(Task material):
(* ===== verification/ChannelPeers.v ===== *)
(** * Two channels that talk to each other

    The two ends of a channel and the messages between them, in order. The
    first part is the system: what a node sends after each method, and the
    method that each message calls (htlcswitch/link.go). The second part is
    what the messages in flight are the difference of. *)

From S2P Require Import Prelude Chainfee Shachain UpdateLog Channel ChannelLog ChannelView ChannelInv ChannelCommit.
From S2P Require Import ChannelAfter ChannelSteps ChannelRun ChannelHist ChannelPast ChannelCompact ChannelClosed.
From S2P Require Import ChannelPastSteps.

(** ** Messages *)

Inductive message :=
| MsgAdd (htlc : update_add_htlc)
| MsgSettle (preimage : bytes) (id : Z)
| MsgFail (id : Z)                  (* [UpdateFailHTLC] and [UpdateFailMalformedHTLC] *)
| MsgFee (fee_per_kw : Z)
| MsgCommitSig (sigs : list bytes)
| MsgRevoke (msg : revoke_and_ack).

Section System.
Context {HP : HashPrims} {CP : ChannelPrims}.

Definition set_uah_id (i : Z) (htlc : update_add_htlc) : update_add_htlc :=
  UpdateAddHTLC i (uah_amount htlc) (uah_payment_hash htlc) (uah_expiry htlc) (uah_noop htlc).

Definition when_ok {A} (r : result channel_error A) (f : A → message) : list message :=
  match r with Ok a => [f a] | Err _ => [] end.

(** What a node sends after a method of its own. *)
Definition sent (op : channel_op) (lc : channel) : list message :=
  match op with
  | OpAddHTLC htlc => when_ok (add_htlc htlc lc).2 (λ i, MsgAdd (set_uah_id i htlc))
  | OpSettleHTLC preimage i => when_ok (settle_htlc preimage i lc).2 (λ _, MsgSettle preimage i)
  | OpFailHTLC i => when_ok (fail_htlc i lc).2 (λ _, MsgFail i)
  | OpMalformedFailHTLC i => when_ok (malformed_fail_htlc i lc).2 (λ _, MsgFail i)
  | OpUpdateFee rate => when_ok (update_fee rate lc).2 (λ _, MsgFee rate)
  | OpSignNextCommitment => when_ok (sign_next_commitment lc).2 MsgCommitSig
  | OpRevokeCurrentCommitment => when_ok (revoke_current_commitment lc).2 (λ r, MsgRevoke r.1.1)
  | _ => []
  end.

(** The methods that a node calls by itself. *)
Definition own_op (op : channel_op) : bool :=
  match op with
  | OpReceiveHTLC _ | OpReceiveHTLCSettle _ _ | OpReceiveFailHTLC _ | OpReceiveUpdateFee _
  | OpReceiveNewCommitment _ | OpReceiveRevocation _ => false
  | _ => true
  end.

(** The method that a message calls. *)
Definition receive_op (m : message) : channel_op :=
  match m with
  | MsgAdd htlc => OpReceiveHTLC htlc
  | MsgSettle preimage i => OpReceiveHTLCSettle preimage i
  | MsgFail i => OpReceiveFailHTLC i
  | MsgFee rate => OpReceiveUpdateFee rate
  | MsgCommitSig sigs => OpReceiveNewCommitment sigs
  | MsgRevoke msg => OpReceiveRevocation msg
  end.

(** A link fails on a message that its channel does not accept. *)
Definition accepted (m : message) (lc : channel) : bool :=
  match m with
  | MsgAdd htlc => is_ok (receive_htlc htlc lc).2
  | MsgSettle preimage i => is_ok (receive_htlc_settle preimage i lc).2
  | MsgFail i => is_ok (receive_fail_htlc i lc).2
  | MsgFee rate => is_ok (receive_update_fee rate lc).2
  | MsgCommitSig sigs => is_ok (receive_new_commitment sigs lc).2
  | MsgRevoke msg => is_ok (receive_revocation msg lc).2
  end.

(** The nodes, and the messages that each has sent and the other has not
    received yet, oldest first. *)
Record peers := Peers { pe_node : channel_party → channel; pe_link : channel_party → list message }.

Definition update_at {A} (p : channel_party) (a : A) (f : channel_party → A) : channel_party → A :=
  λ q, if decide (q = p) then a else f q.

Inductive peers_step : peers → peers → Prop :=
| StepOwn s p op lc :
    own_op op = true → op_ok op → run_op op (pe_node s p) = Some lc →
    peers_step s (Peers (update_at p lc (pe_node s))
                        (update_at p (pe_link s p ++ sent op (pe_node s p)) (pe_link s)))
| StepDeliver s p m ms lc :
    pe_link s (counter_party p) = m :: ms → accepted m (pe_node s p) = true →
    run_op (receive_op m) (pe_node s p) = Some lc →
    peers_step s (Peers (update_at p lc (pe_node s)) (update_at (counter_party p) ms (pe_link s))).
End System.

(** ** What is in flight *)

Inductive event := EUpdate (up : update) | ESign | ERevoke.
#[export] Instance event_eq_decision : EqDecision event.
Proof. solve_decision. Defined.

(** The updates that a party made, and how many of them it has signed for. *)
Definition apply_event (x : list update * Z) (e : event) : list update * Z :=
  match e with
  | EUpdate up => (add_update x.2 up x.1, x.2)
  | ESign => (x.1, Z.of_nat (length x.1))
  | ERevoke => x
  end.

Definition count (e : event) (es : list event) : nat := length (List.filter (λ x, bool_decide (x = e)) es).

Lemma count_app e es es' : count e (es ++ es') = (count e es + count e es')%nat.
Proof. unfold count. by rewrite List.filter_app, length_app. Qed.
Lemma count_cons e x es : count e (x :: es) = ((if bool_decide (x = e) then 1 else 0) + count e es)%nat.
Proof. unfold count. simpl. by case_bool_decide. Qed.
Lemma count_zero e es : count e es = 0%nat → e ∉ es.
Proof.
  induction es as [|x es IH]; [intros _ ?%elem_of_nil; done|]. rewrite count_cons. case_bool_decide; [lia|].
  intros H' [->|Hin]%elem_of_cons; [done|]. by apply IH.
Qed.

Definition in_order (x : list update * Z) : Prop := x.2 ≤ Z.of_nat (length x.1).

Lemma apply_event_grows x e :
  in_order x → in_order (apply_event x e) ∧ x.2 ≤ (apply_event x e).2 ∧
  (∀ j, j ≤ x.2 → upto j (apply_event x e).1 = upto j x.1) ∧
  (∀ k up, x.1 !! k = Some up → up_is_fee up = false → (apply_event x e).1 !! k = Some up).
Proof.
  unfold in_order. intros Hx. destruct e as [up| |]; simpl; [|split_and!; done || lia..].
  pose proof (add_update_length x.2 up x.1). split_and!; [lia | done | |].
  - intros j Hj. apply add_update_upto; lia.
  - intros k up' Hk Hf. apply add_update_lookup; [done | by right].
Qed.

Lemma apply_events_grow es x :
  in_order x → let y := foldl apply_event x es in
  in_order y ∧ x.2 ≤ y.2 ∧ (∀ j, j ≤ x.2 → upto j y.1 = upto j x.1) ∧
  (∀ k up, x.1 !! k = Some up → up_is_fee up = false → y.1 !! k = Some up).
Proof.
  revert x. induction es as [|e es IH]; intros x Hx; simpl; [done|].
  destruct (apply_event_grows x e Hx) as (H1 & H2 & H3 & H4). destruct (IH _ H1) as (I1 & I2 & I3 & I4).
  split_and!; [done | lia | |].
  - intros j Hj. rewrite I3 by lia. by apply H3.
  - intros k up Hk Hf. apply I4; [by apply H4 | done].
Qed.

(What you have to do): What are the lines, exactly as written above, from the line with "Proof. solve_decision. Defined." to the line with "Lemma count_app e", both included? Output only those.

(Answer below):
Proof. solve_decision. Defined.

(** The updates that a party made, and how many of them it has signed for. *)
Definition apply_event (x : list update * Z) (e : event) : list update * Z :=
  match e with
  | EUpdate up => (add_update x.2 up x.1, x.2)
  | ESign => (x.1, Z.of_nat (length x.1))
  | ERevoke => x
  end.

Definition count (e : event) (es : list event) : nat := length (List.filter (λ x, bool_decide (x = e)) es).

Lemma count_app e es es' : count e (es ++ es') = (count e es + count e es')%nat.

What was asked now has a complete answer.